Claude Manimont - Französisch Gouverneur von Jametz (1655) Restaura l ́enclosure nach dem Sitz.
Louis XIV - König von Frankreich Verordnete Demontage 1672.
Guillaume II - Deutsche Kaiserin 1914 während des Krieges.

Ursprung und Geschichte

Das Stadthaus von Marville wurde 1270 unter dem Impuls der Grafen von Bar und Luxemburg gebaut, dann Miteigentümer der Stadt. Dieses bis zum 16. Jahrhundert verstärkte Verteidigungssystem umfasste Gräben, Türme (wie Chanteclerc oder Leclerc) und fünf Zufahrtstore. Die Stadt, strategisch gelegen, wurde modernisiert, um Konflikte zu widerstehen, vor allem während der französischen Besetzung im Jahre 1655 unter Claude Manimont, Gouverneur von Jametz.
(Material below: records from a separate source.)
Lemma start_url_precedence_witness :
  let known := Sample.managerState "http://voice" 2 in
  let fresh := Sample.withWhazzupUrl EmptyString known in
  let app := Sample.app (Sample.options ONLINE_VATSIM 180 (-1)) in
  (currentState
     (startDownloadInternal app (Sample.controller NONE known 0 [] ∅ true))
   = DOWNLOADING_WHAZZUP
   /\ effects
        (startDownloadInternal app (Sample.controller NONE known 0 [] ∅ true))
      = [CancelDownload; TimerStop;
         SetDefaultUserAgentShort " Config/VATSIM";
         SetUrl "http://whazzup.gz"; PostStartDownload])
  /\ (currentState
        (startDownloadInternal app (Sample.controller NONE fresh 0 [] ∅ true))
      = DOWNLOADING_STATUS
      /\ effects
           (startDownloadInternal app
              (Sample.controller NONE fresh 0 [] ∅ true))
         = [CancelDownload; TimerStop;
            SetDefaultUserAgentShort " Config/VATSIM";
            SetUrl "http://status"; PostStartDownload]).
Proof.
  intros known fresh app.
  assert (Hnet : getOnlineNetwork (optionData app) <> ONLINE_NONE)
    by discriminate.
  pose proof (start_url_precedence app
                (Sample.controller NONE known 0 [] ∅ true) Hnet)
    as (_ & Hknown & _).
  pose proof (start_url_precedence app
                (Sample.controller NONE fresh 0 [] ∅ true) Hnet)
    as (_ & _ & Hfresh & _).
  split.
  - exact (Hknown eq_refl).
  - exact (Hfresh eq_refl eq_refl).
Defined.
(** * Japan Government Statistics Analyzer: normalisation and orchestration

    A shallow embedding of [utils.js] ([normalizeStatisticalData],
    [determineDataType]) and [main.js] ([mainLogic], [buildSearchParams],
    [runDemoMode]) together with the properties the specification states
    about them.

    Conventions of the embedding.
    - JavaScript values are the first-order values JSON can carry, plus
      [undefined].  An object is the ordered list of its own properties; a
      read returns the first binding of the name.  The names every object
      inherits from [Object.prototype] ([inheritedName]) are not modelled:
      statements that depend on a lookup missing are made for names outside
      that list.
    - A double is [NaN], an infinity or [m * 2^e]; the sign of zero is not
      kept.
    - The builtins the program calls but does not define ([parseFloat],
      number-to-string conversion, [String.prototype.toLowerCase], the wall
      clock behind [new Date().toISOString()]) are the fields of the class
      [Runtime]; every theorem holds for every runtime.
    - The clock is a function from the number of earlier readings to the
      text of the reading.  Only the readings whose text reaches a record
      or an item are counted; those of the logging helpers are not.
    - The order of an object's list is insertion order.  JavaScript lists
      integer-like names first; no statement here observes the difference.
    - Logging changes nothing that is modelled, but the arguments of a
      logging call are evaluated where the source evaluates them, since
      that can throw.  [Actor.pushData] is taken not to fail.
    - Strings are byte strings (UTF-8), as the source files store them.
    - Exceptions are explicit: a computation returns [Ret] or [Throw], and
      stateful code passes its state through both. *)

From Stdlib Require Import String Ascii List ZArith Bool Arith Lia.
Import ListNotations.
Local Open Scope string_scope.
Local Open Scope list_scope.
Set Warnings "-register-all".

(** ** Values *)

Inductive number :=
| NaN
| Infinity (negative : bool)
| Fin (m e : Z).

Inductive value :=
| VUndefined
| VNull
| VBool (b : bool)
| VNum (n : number)
| VStr (s : string)
| VArr (items : list value)
| VObj (props : list (string * value)).

Definition obj := list (string * value).

Definition ofNat (n : nat) : value := VNum (Fin (Z.of_nat n) 0).
Definition ofZ (z : Z) : value := VNum (Fin z 0).

(** Truthiness, as [||], [if] and [?:] read it. *)
Definition truthyNum (n : number) : bool :=
  match n with
  | NaN => false
  | Infinity _ => true
  | Fin m _ => negb (m =? 0)%Z
  end.

Definition truthy (v : value) : bool :=
  match v with
  | VUndefined | VNull => false
  | VBool b => b
  | VNum n => truthyNum n
  | VStr s => negb (s =? "")
  | VArr _ | VObj _ => true
  end.

(** [a || b] for an operand [b] that is already a value. *)
Definition or_ (a b : value) : value := if truthy a then a else b.

Definition nullish (v : value) : bool :=
  match v with
  | VUndefined | VNull => true
  | _ => false
  end.

(** ** Own properties *)

Fixpoint lookup {A} (k : string) (o : list (string * A)) : option A :=
  match o with
  | [] => None
  | (k', v) :: rest => if k =? k' then Some v else lookup k rest
  end.

(** [o[k] = v]: overwrite the binding in place, or add it last. *)
Fixpoint set {A} (k : string) (v : A) (o : list (string * A)) : list (string * A) :=
  match o with
  | [] => [(k, v)]
  | (k', v') :: rest => if k =? k' then (k, v) :: rest else (k', v') :: set k v rest
  end.

Definition field (o : obj) (k : string) : value :=
  match lookup k o with
  | Some v => v
  | None => VUndefined
  end.

(** The names a plain object inherits; a read of one of them that finds no
    own property does not yield [undefined] in JavaScript. *)
Definition inheritedNames : list string :=
  [ "constructor"; "__proto__"; "hasOwnProperty"; "isPrototypeOf";
    "propertyIsEnumerable"; "toLocaleString"; "toString"; "valueOf";
    "__defineGetter__"; "__defineSetter__"; "__lookupGetter__";
    "__lookupSetter__" ].

Definition inheritedName (k : string) : bool :=
  existsb (String.eqb k) inheritedNames.

(** [Array.isArray(v) ? v : [v]] *)
Definition asArray (v : value) : list value :=
  match v with
  | VArr l => l
  | _ => [v]
  end.

(** [Object.keys(v)], restricted to what the caller keeps: the keys of an
    array or of a string are indices, and none of them starts with [@]. *)
Definition ownKeys (v : value) : list string :=
  match v with
  | VObj o => map fst o
  | _ => []
  end.

(** ** Exceptions *)

Inductive exn :=
| TypeError_read (base : value) (key : string)
| TypeError_notFunction (callee : string)
| TypeError_toPrimitive
| Error (msg : string).

Inductive outcome (A : Type) :=
| Ret (a : A)
| Throw (e : exn).
Arguments Ret {A} a.
Arguments Throw {A} e.

Definition obind {A B} (o : outcome A) (f : A -> outcome B) : outcome B :=
  match o with
  | Ret a => f a
  | Throw e => Throw e
  end.

Declare Scope js_scope.
Delimit Scope js_scope with js.
Notation "x <~ c ;; k" := (obind c (fun x => k))
  (at level 61, c at next level, right associativity) : js_scope.

Local Open Scope js_scope.

(** [error.message], in the wording of V8. *)
Definition message (e : exn) : string :=
  match e with
  | TypeError_read base key =>
      "Cannot read properties of "
        ++ (match base with VNull => "null" | _ => "undefined" end)
        ++ " (reading '" ++ key ++ "')"
  | TypeError_notFunction callee => callee ++ " is not a function"
  | TypeError_toPrimitive => "Cannot convert object to primitive value"
  | Error msg => msg
  end.

(** [v.k] and [v[k]] for a literal name [k]: a TypeError on [null] and
    [undefined], the own property of an object, [undefined] elsewhere (the
    literal names of this program are members of no array, string, number or
    boolean). *)
Definition getProp (v : value) (k : string) : outcome value :=
  match v with
  | VUndefined | VNull => Throw (TypeError_read v k)
  | VObj o => Ret (field o k)
  | _ => Ret VUndefined
  end.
Im Jahre 1672 befahl Ludwig XIV. während des niederländischen Krieges die vollständige Demontage der Festungen trotz ihrer Modernität aus Angst vor feindlicher Besatzung. Die Steine wurden nach dem Frieden von Nijmegen (1678-1679) wiederverwendet, und die letzten Reste der Türen verschwanden im 19. Jahrhundert. Die Kapelle des Schlosses, die der Heiligen Katharina gewidmet ist, war bereits 1692 in Ruinen. Das gegenwärtige Gehäuse behält Spuren von Gericht und Gräben, geschützt seit 2002.

Auch während des Ersten Weltkrieges war die Stätte von einer historischen Episode geprägt: Der deutsche Kaiser William II. blieb dort am 1. und 2. September 1914, während des Vormarsches seiner Truppen. Zu den heute geschützten Elementen gehören die Terrassenwände, ein Teil des Rundwegs und ein Gewölbe unter der Terrasse des Hauses Nr. 8, Zeuge dieser turbulenten Geschichte.
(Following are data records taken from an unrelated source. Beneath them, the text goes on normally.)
(** C7: an explicit date of birth that is not after today is returned
    unchanged, and one that is after today makes the resolver raise
    [ValueError]; every date falls under exactly one of the two cases. *)
Theorem parse_birthdate_dob_identity (today d : date) :
  (date_leb d today = true -> parse_birthdate today None (Some d) = Ok d) /\
  (date_ltb today d = true ->
   parse_birthdate today None (Some d) =
   Raise (ValueError "Date of birth cannot be in the future.")) /\
  date_leb d today = negb (date_ltb today d).
Proof.
  rewrite parse_birthdate_dob. unfold date_leb.
  destruct (date_ltb today d); repeat split; intros; try discriminate;
    reflexivity.
Qed.

Lemma parse_birthdate_dob_identity_witness :
  parse_birthdate (mkDate 2026 11 4) None (Some (mkDate 2026 11 4))
    = Ok (mkDate 2026 11 4) /\
  parse_birthdate (mkDate 2026 11 4) None (Some (mkDate 2026 11 5))
    = Raise (ValueError "Date of birth cannot be in the future.").
Proof.
  split.
  - apply (proj1 (parse_birthdate_dob_identity (mkDate 2026 11 4) (mkDate 2026 11 4))).
    reflexivity.
  - apply (proj1 (proj2 (parse_birthdate_dob_identity (mkDate 2026 11 4) (mkDate 2026 11 5)))).
    reflexivity.
Defined.

(* ===================================================================== *)
(** ** Classifiers *)
(* ===================================================================== *)

Example decade_label_1995 : decade_label 1995 = "1990s".
Proof. reflexivity. Qed.

Example decade_label_2004 : decade_label 2004 = "2000s".
Proof. reflexivity. Qed.

Example decade_label_negative : decade_label (-5) = "-10s".
Proof. reflexivity. Qed.

Example decade_label_far_future : decade_label 123456 = "123450s".
Proof. reflexivity. Qed.


Example get_generation_1990 : get_generation 1990 = "Millennial".
Proof. reflexivity. Qed.

Example get_generation_1920 : get_generation 1920 = "Unknown".
Proof. reflexivity. Qed.

Example get_generation_2015 : get_generation 2015 = "Generation Alpha".
Proof. reflexivity. Qed.

Ltac decide_comparisons :=
  repeat match goal with
  | |- context [?a >=? ?b] => rewrite (Z.geb_leb a b)
  | |- context [?a <=? ?b] =>
      first [ rewrite (proj2 (Z.leb_le a b)) by lia
            | rewrite (proj2 (Z.leb_gt a b)) by lia ]
  end; cbn [andb orb negb].

(** The seven branches of [get_generation], by the year that takes each. *)
Lemma get_generation_cases (y : Z) :
  (y < 1928 /\ get_generation y = "Unknown") \/
  (1928 <= y <= 1945 /\ get_generation y = "Silent Generation") \/
  (1946 <= y <= 1964 /\ get_generation y = "Baby Boomer") \/
  (1965 <= y <= 1980 /\ get_generation y = "Generation X") \/
  (1981 <= y <= 1996 /\ get_generation y = "Millennial") \/
  (1997 <= y <= 2012 /\ get_generation y = "Generation Z") \/
  (2013 <= y /\ get_generation y = "Generation Alpha").
Proof.
  unfold get_generation.
  destruct (Z_lt_dec y 1928); [left | right].
  { split; [assumption | decide_comparisons; reflexivity]. }
  destruct (Z_le_dec y 1945); [left | right].
  { split; [lia | decide_comparisons; reflexivity]. }
  destruct (Z_le_dec y 1964); [left | right].
  { split; [lia | decide_comparisons; reflexivity]. }
  destruct (Z_le_dec y 1980); [left | right].
  { split; [lia | decide_comparisons; reflexivity]. }
  destruct (Z_le_dec y 1996); [left | right].
  { split; [lia | decide_comparisons; reflexivity]. }
  destruct (Z_le_dec y 2012); [left | right].
  { split; [lia | decide_comparisons; reflexivity]. }
  split; [lia | decide_comparisons; reflexivity].
Qed.

(** C8: [get_generation] returns "Unknown" if and only if the year is before
    1928, and from 1928 upward each year falls in exactly one of the
    contiguous ranges 1928-1945 Silent Generation, 1946-1964 Baby Boomer,
    1965-1980 Generation X, 1981-1996 Millennial, 1997-2012 Generation Z,
    2013 onward Generation Alpha. *)
Theorem get_generation_ranges (y : Z) :
  (get_generation y = "Unknown" <-> y < 1928) /\
  (get_generation y = "Silent Generation" <-> 1928 <= y <= 1945) /\
  (get_generation y = "Baby Boomer" <-> 1946 <= y <= 1964) /\
  (get_generation y = "Generation X" <-> 1965 <= y <= 1980) /\
  (get_generation y = "Millennial" <-> 1981 <= y <= 1996) /\
  (get_generation y = "Generation Z" <-> 1997 <= y <= 2012) /\
  (get_generation y = "Generation Alpha" <-> 2013 <= y) /\
  get_generation 1990 = "Millennial" /\
  get_generation 1920 = "Unknown" /\
  get_generation 2015 = "Generation Alpha".
Proof.
  destruct (get_generation_cases y)
    as [[H E] | [[H E] | [[H E] | [[H E] | [[H E] | [[H E] | [H E]]]]]]];
    rewrite E;
    repeat match goal with |- _ /\ _ => split end;
    try reflexivity;
    (split; intros; [first [discriminate | lia] | first [reflexivity | lia]]).
Qed.

Example star_sign_capricorn : get_star_sign (mkDate 2000 1 1) = "Capricorn".
Proof. reflexivity. Qed.

Example star_sign_aries : get_star_sign (mkDate 2000 3 21) = "Aries".
Proof. reflexivity. Qed.

Example star_sign_no_month : get_star_sign (mkDate 2000 13 1) = "Unknown".
Proof. reflexivity. Qed.

(** [get_star_sign] reads the month and the day only. *)
Lemma get_star_sign_year (y y' m d : Z) :
  get_star_sign (mkDate y m d) = get_star_sign (mkDate y' m d).
Proof. reflexivity. Qed.

Ltac split_day d :=
  repeat match goal with
  | |- context [d >=? ?k] => rewrite (Z.geb_leb d k)
  | |- context [d <=? ?k] => destruct (Z.leb_spec d k)
  | |- context [?k <=? d] => destruct (Z.leb_spec k d)
  end.

(** In each of the twelve months, whatever the day number, exactly one
    range matches, and it is the range of the sign returned. *)
Lemma one_sign_per_day (y m d : Z) :
  1 <= m <= 12 ->
  matching_signs m d = [get_star_sign (mkDate y m d)] /\
  get_star_sign (mkDate y m d) <> "Unknown".
Proof.
  intros Hm. unfold matching_signs, sign_ranges, get_star_sign.
  cbn [year month day].
  each_month m Hm; cbn [Z.eqb Pos.eqb andb orb filter map fst snd];
    split_day d; cbn [andb orb filter map fst snd];
    first [lia | split; [reflexivity | discriminate]].
Qed.

(** No pair of numbers, a calendar day or not, lies in two ranges. *)
Lemma sign_ranges_disjoint (m d : Z) : (length (matching_signs m d) <= 1)%nat.
Proof.
  destruct (Z_le_dec 1 m) as [H1|H1]; [destruct (Z_le_dec m 12) as [H2|H2] |].
  - destruct (one_sign_per_day 0 m d (conj H1 H2)) as [-> _]. cbn. lia.
  - unfold matching_signs, sign_ranges. cbn [filter snd].
    repeat match goal with
    | |- context [m =? ?k] => rewrite (proj2 (Z.eqb_neq m k)) by lia
    end. cbn. lia.
  - unfold matching_signs, sign_ranges. cbn [filter snd].
    repeat match goal with
    | |- context [m =? ?k] => rewrite (proj2 (Z.eqb_neq m k)) by lia
    end. cbn. lia.
Qed.

(** C4: for every valid date exactly one of the twelve ranges contains its
    (month, day), [get_star_sign] returns the sign of that range and never
    "Unknown", and the result is the same in every year; no two ranges
    overlap anywhere. *)
Theorem star_sign_exactly_one (b : date) :
  valid_date b = true ->
  matching_signs (month b) (day b) = [get_star_sign b] /\
  get_star_sign b <> "Unknown" /\
  (forall y, get_star_sign (mkDate y (month b) (day b)) = get_star_sign b) /\
  (forall m d, (length (matching_signs m d) <= 1)%nat).
Proof.
  intros Hv. apply valid_date_fields in Hv as (_ & Hm & _).
  destruct b as [y m d]; cbn [year month day] in *.
  destruct (one_sign_per_day y m d Hm) as [H1 H2].
  split; [exact H1 | split; [exact H2 | split]].
  - intros y'. apply get_star_sign_year.
  - apply sign_ranges_disjoint.
Qed.

Lemma star_sign_exactly_one_witness :
  matching_signs 2 29 = [get_star_sign (mkDate 2000 2 29)] /\
  get_star_sign (mkDate 2000 2 29) <> "Unknown" /\
  (forall y, get_star_sign (mkDate y 2 29) = get_star_sign (mkDate 2000 2 29)) /\
  (forall m d, (length (matching_signs m d) <= 1)%nat).
Proof.
  apply (star_sign_exactly_one (mkDate 2000 2 29)). reflexivity.
Defined.

(* ===================================================================== *)
(** ** Summary generator *)
(* ===================================================================== *)

Section Summary.

Variable env : environment.
Variables child_start child_end teen_start teen_end ya_start ya_end : Z.
Variable country : string.

Let summary : result string :=
  generate_summary env child_start child_end teen_start teen_end
    ya_start ya_end country.





End Summary.

Example summary_no_key :
  generate_summary (env_with None (Some answering_provider))
    2000 2007 2008 2014 2015 2024 "their country" = Ok PLACEHOLDER.
Proof. reflexivity. Qed.

Example summary_empty_key :
  generate_summary (env_with (Some "") (Some answering_provider))
    2000 2007 2008 2014 2015 2024 "their country" = Ok PLACEHOLDER.
Proof. reflexivity. Qed.

Example summary_provider_down :
  generate_summary (env_with (Some "sk-test") (Some failing_provider))
    2000 2007 2008 2014 2015 2024 "their country"
  = Ok "(Error communicating with OpenAI: Connection error.)".
Proof. reflexivity. Qed.

Example summary_no_content :
  generate_summary (env_with (Some "sk-test") (Some silent_provider))
    2000 2007 2008 2014 2015 2024 "their country"
  = Ok "(Error communicating with OpenAI: 'NoneType' object has no attribute 'strip')".
Proof. reflexivity. Qed.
Marville, bereits 1189 im Testament von Thiébaut I, Graf von Bar, in die Hände von mehreren Herren, darunter Ermesinde de Luxembourg und Waleran III de Montjoie-Faulquemont, vor dem Verkauf in 1270 an Grafen Thiébaut II de Bar und Henri V de Luxembourg. Dieses Kondominium beeinflusste seine städtische und militärische Entwicklung, wie es durch mittelalterliche Texte bewiesen wurde, die ihre Türen und Türme hervorrufen.

Die Verträge der Pyrenäen (1659) und Vincennes (1661) formierten ihre Verbindung zu Frankreich und beendeten ihren Status als umstrittene Grenzstadt. Die 1667 von Louis XIV bestellten Reparaturen, um ein Infanterieunternehmen zu beherbergen, unterstreichen seine strategische Rolle vor dem endgültigen Rückgang nach dem Abbau von 1672.